This activity is related to a Teachable Moment from April 19, 2017. See "How NASA Studies and Tracks Asteroids Near and Far."

› Explore more on the Teachable Moments Blog

### Background

Asteroids are rocky, airless worlds that orbit our sun, but are too small to be called planets. They are  remnants left over from the early formation of our solar system about 4.6 billion years ago. Tens of thousands of these minor planets are gathered in the main asteroid belt, a vast doughnut-shaped ring between the orbits of Mars and Jupiter. Asteroids that pass close to Earth are called near-earth objects.

They become meteors -- or shooting stars -- when they fall through a planet's atmosphere; leaving a bright trail as they are heated to incandescence by the friction of the atmosphere. Pieces that survive the journey and hit the ground are called meteorites.

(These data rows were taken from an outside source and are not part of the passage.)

(* ===== verification/Supervisor.v ===== *)
(** * Tabs and sessions of the capsule multiplexer

    The session supervisor of [jackin-capsule/src/daemon/supervisor.rs] and the
    operations of [Multiplexer] on it: spawning tabs and splitting panes
    ([session_lifecycle/agent_spawn.rs], [session_lifecycle/spawn.rs],
    [pane_layout/splits.rs]), closing them, focus, zoom and resizing
    ([session_lifecycle/tabs.rs], [pane_layout/focus.rs],
    [pane_layout/geometry.rs], [mouse_input/hover.rs]) and the removal of exited
    sessions ([session_lifecycle/teardown.rs]), with the codename words of
    [wordlist.rs] and the instance lookups of [CapsuleConfig].

    A [Session] owns a PTY and a terminal grid; the fields kept are the ones
    these operations read or write.  The part of [Session::spawn] that talks to
    the operating system is an input, [spawn_outcome].  The wall clock is the
    argument [now].  Focus reports written to the children, redraw requests and
    the text selection that [cancel_drag] also clears are left out. *)

From stdpp Require Import base list gmap sets strings pretty relations.
From Stdlib Require Import ZArith Lia.
From S2P Require Import Prelude PaneLayout.

(** ** Codenames *)

Definition WORDLIST : list string :=
  ["badger"; "crane"; "falcon"; "gecko"; "heron"; "ibex"; "jackal"; "kite"; "lynx"; "mink";
   "newt"; "otter"; "puma"; "quail"; "raven"; "stoat"; "teal"; "vole"; "wren"; "yak"; "adder";
   "bison"; "cobra"; "dingo"; "egret"; "finch"; "grebe"; "hyena"; "impala"; "jaguar"; "kudu";
   "lemur"; "moose"; "narwhal"; "ocelot"; "puffin"; "quokka"; "robin"; "skunk"; "tapir";
   "urubu"; "viper"; "wombat"; "xerus"; "zebu"; "axolotl"; "boar"; "coyote"; "dhole"; "ermine";
   "ferret"; "goshawk"; "harrier"; "iguazu"; "junco"; "kestrel"; "limpet"; "marten"; "nutria";
   "osprey"; "petrel"; "arch"; "bay"; "bluff"; "cape"; "cliff"; "crag"; "delta"; "dune";
   "fjord"; "gorge"; "gulch"; "inlet"; "isle"; "knoll"; "ledge"; "mesa"; "moor"; "peak";
   "reef"; "ridge"; "scarp"; "shelf"; "shoal"; "sill"; "spit"; "spur"; "steppe"; "swale";
   "talus"; "tor"; "vale"; "atoll"; "butte"; "cirque"; "draw"; "flats"; "gully"; "heath";
   "karst"; "loch"; "marsh"; "notch"; "overhang"; "plain"; "quarry"; "ravine"; "scree"; "tarn";
   "vent"; "wash"; "xenolith"; "yardang"; "aurora"; "cirrus"; "frost"; "gale"; "haze"; "mist";
   "nimbus"; "squall"; "storm"; "surge"; "tide"; "veil"; "zephyr"; "anvil"; "bora"; "cloud";
   "drizzle"; "eddy"; "flurry"; "gloom"; "hail"; "inflow"; "jetstream"; "katabatic"; "lull";
   "mirage"; "nebula"; "overcast"; "plume"; "quasar"; "rime"; "sleet"].

Definition taken (live retired : gset string) (word : string) : bool :=
  bool_decide (word ∈ live) || bool_decide (word ∈ retired).

(** The words in the order the first loop tries them. *)
Definition word_order (offset : Z) : list string :=
  (λ i, default "" (WORDLIST !! Z.to_nat (add64 offset (Z.of_nat i) mod Z.of_nat (length WORDLIST))))
    <$> seq 0 (length WORDLIST).

Definition suffixed (base : string) (n : nat) : string := base +:+ "-" +:+ pretty n.

(** The unbounded [for n in 2u32..] loop: [fuel] names are tried.  One more
    than the number of names in use is enough, see [pick_codename_fresh]. *)
Fixpoint find_suffix (fuel n : nat) (live retired : gset string) (base : string) : string :=
  match fuel with
  | O => suffixed base n
  | S fuel' =>
      if taken live retired (suffixed base n) then find_suffix fuel' (S n) live retired base
      else suffixed base n
  end.

Definition pick_codename (live retired : gset string) (offset : Z) : string :=
  match list_find (λ w, taken live retired w = false) (word_order offset) with
  | Some (_, word) => word
  | None =>
      let base := default "" (WORDLIST !! Z.to_nat (offset mod Z.of_nat (length WORDLIST))) in
      find_suffix (size live + size retired) 2 live retired base
  end.

(** ** Launch configuration *)

Record SessionIdentity := mk_identity { uid : Z; gid : Z }.

(** The fields of [CapsuleConfig] that spawning reads. *)
Record CapsuleConfig := mk_config {
  instances : list string;
  agents : gmap string string;
  accounts : gmap string string;
  labels : gmap string string;
  instance_home_dirs : gmap string string;
  instance_cache_dirs : gmap string string;
  instance_forwarded_dirs : gmap string string;
  instance_identities : gmap string SessionIdentity;
  shell_identity : option SessionIdentity;
}.

(** The loop of [resolve_instance] over the instances of an agent. *)
Fixpoint unique_hit (c : CapsuleConfig) (raw : string) (hit : option string)
    (ids : list string) : res string :=
  match ids with
  | [] =>
      match hit with
      | Some id => Ok id
      | None => bail "not in launch config allowlist"
      end
  | id :: ids' =>
      if bool_decide (agents c !! id = Some raw) then
        match hit with
        | Some _ => bail "ambiguous agent: several instances share it; pick an instance"
        | None => unique_hit c raw (Some id) ids'
        end
      else unique_hit c raw hit ids'
  end.

Definition resolve_instance (c : CapsuleConfig) (raw : string) : res string :=
  if bool_decide (raw ∈ instances c) then
    if bool_decide (is_Some (agents c !! raw)) then Ok raw
    else bail "instance has no agent runtime in launch config"
  else unique_hit c raw None (instances c).

(** [agent.map(|raw| resolve_instance(raw)).transpose()] *)
Definition resolve_target (c : CapsuleConfig) (raw : option string) : res (option string) :=
  match raw with
  | None => Ok None
  | Some r =>
      match resolve_instance c r with
      | Ok id => Ok (Some id)
      | Err e => bail_at "rejected spawn target {raw:?}: {reason}" (err_fmt e)
      | Panic => Panic
      end
  end.

(** The first letter in upper case.  Agent slugs are ASCII. *)
Definition upper_first (s : string) : string :=
  match s with
  | EmptyString => EmptyString
  | String c s' =>
      let n := Ascii.N_of_ascii c in
      if (97 <=? n)%N && (n <=? 122)%N then String (Ascii.ascii_of_N (n - 32)) s'
      else String c s'
  end.

Definition visible_agent_label (instance_label agent_slug provider_label : option string)
    : string :=
  match instance_label with
  | Some l => l
  | None =>
      match agent_slug with
      | None => "Shell"
      | Some slug =>
          match provider_label with
          | Some p => upper_first slug +:+ " (" +:+ p +:+ ")"
          | None => upper_first slug
          end
      end
  end.

(** ** State *)

Record Tab := mk_tab {
  auto_label : string;
  custom_label : option string;
  tree : PaneTree;
  focused_id : Z;
  zoomed : option Z;
  codename : string;
  instance : option string;
  account_id : option string;
}.

Definition new_single (label_ : string) (session_id : Z) (codename_ : string) : Tab :=
  mk_tab label_ None (Leaf session_id) session_id None codename_ None None.

Definition label (t : Tab) : string := default (auto_label t) (custom_label t).

Definition set_custom_label (l : string) (t : Tab) : Tab :=
  mk_tab (auto_label t) (if str_eqb l "" then None else Some l) (tree t) (focused_id t)
    (zoomed t) (codename t) (instance t) (account_id t).

Definition reset_to_auto (t : Tab) : Tab :=
  mk_tab (auto_label t) None (tree t) (focused_id t) (zoomed t) (codename t) (instance t)
    (account_id t).

(** Field updates of the operations below. *)
Definition with_tree (p : PaneTree) (t : Tab) : Tab :=
  mk_tab (auto_label t) (custom_label t) p (focused_id t) (zoomed t) (codename t) (instance t)
    (account_id t).
Definition with_focus (id : Z) (t : Tab) : Tab :=
  mk_tab (auto_label t) (custom_label t) (tree t) id (zoomed t) (codename t) (instance t)
    (account_id t).
Definition with_zoom (z : option Z) (t : Tab) : Tab :=
  mk_tab (auto_label t) (custom_label t) (tree t) (focused_id t) z (codename t) (instance t)
    (account_id t).
Definition with_instance (i a : option string) (t : Tab) : Tab :=
  mk_tab (auto_label t) (custom_label t) (tree t) (focused_id t) (zoomed t) (codename t) i a.

Record SessionProvider := mk_provider {
  provider_label : string;
  provider_env : list (string * string);
}.

Record Session := mk_session {
  s_label : string;
  s_agent : option string;
  s_account_id : option string;
  s_identity : SessionIdentity;
  s_provider : option SessionProvider;
  s_size : Z * Z;                      (* rows and columns of the PTY and grid *)
}.

(** [Session::resize] *)
Definition session_resize (rows_ cols_ : Z) (s : Session) : Session :=
  mk_session (s_label s) (s_agent s) (s_account_id s) (s_identity s) (s_provider s)
    (Z.max rows_ 1, Z.max cols_ 1).

Record AgentRecord := mk_record {
  rec_session_id : Z;
  rec_codename : string;
  rec_agent : option string;
  rec_account_id : option string;
  rec_provider : option string;
  started_at : Z;
  exited_at : option Z;
}.

Definition with_exit (e : option Z) (r : AgentRecord) : AgentRecord :=
  mk_record (rec_session_id r) (rec_codename r) (rec_agent r) (rec_account_id r)
    (rec_provider r) (started_at r) e.

Record DragState := mk_drag {
  tab_idx : nat;
  path : list Z;
  orient : SplitOrient.t;
  drag_rect : Rect;
}.

Record SessionSupervisor := mk_sup {
  sessions : gmap Z Session;
  tabs : list Tab;
  active_tab : nat;
  codename_live : gset string;
  codename_retired : gset string;
  agent_history : list AgentRecord;
  wordlist_offset : Z;
}.

(** [Multiplexer], with the fields of its render state used here and the
    process-wide counter [NEXT_ID] of [session/types.rs]. *)
Record Multiplexer := mk_mux {
  session_supervisor : SessionSupervisor;
  term_rows : Z;
  term_cols : Z;
  content_rows : Z;
  drag : option DragState;
  launch_config : CapsuleConfig;
  pane_home_seq : Z;
  NEXT_ID : Z;
}.

Definition set_sessions (g : gmap Z Session) (s : SessionSupervisor) : SessionSupervisor :=
  mk_sup g (tabs s) (active_tab s) (codename_live s) (codename_retired s)
    (agent_history s) (wordlist_offset s).
Definition set_tabs (ts : list Tab) (s : SessionSupervisor) : SessionSupervisor :=
  mk_sup (sessions s) ts (active_tab s) (codename_live s) (codename_retired s)
    (agent_history s) (wordlist_offset s).
Definition set_active (a : nat) (s : SessionSupervisor) : SessionSupervisor :=
  mk_sup (sessions s) (tabs s) a (codename_live s) (codename_retired s)
    (agent_history s) (wordlist_offset s).
Definition set_names (l r : gset string) (s : SessionSupervisor) : SessionSupervisor :=
  mk_sup (sessions s) (tabs s) (active_tab s) l r (agent_history s) (wordlist_offset s).
Definition set_history (h : list AgentRecord) (s : SessionSupervisor) : SessionSupervisor :=
  mk_sup (sessions s) (tabs s) (active_tab s) (codename_live s) (codename_retired s)
    h (wordlist_offset s).
Definition set_offset (o : Z) (s : SessionSupervisor) : SessionSupervisor :=
  mk_sup (sessions s) (tabs s) (active_tab s) (codename_live s) (codename_retired s)
    (agent_history s) o.

(** [on f m] changes the supervisor of [m]. *)
Definition on (f : SessionSupervisor → SessionSupervisor) (m : Multiplexer) : Multiplexer :=
  mk_mux (f (session_supervisor m)) (term_rows m) (term_cols m) (content_rows m) (drag m)
    (launch_config m) (pane_home_seq m) (NEXT_ID m).
Definition set_drag (d : option DragState) (m : Multiplexer) : Multiplexer :=
  mk_mux (session_supervisor m) (term_rows m) (term_cols m) (content_rows m) d
    (launch_config m) (pane_home_seq m) (NEXT_ID m).
Definition set_size (r c n : Z) (m : Multiplexer) : Multiplexer :=
  mk_mux (session_supervisor m) r c n (drag m) (launch_config m) (pane_home_seq m) (NEXT_ID m).
Definition set_counters (seq_ next : Z) (m : Multiplexer) : Multiplexer :=
  mk_mux (session_supervisor m) (term_rows m) (term_cols m) (content_rows m) (drag m)
    (launch_config m) seq_ next.

(** [iter_mut().rev().find(p)] with an update: the last match. *)
Fixpoint update_last (p : AgentRecord → bool) (f : AgentRecord → AgentRecord)
    (l : list AgentRecord) : list AgentRecord :=
  match l with
  | [] => []
  | r :: l' =>
      if existsb p l' then r :: update_last p f l'
      else if p r then f r :: l' else r :: l'
  end.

Meteorites may vary in size from tiny grains to large boulders. One of the largest meteorite found on Earth is the Hoba meteorite from southwest Africa, which weighs roughly 54,000 kg (119,000 pounds).

### Procedures

On Feb. 15, 2013, a small asteroid entered Earth's atmosphere over Chelyabinsk, Russia, and startled onlookers with its fiery appearance and shockingly loud noise. NASA estimates the asteroid was approximately 17 meters in diameter with a mass of approximately 11,000 metric tons and traveled approximately 18 kilometers per second. Infrasound stations nearby and as far away as Antarctica detected the low-frequency sound waves generated by the meteor. The infrasound data indicates that the event, from atmospheric entry to the meteor's airborne disintegration took 32.5 seconds. The entry angle to horizontal was about 15° and the terminal part of the fireball was at about 20 km altitude.

1. What is the straight-line distance the meteor traveled through Earth's atmosphere?

2. Compute the volume of the asteroid, assuming it was nearly spherical.

3. Compute the density of the asteroid. What does this tell you about the physical composition of the asteroid?

4. Is it primarily ice? Rock? Iron?

5. How much energy was released by the event? Give answer in Joules and kilotons.

6. At what altitude did atmospheric entry occur? What layer of the atmosphere is this?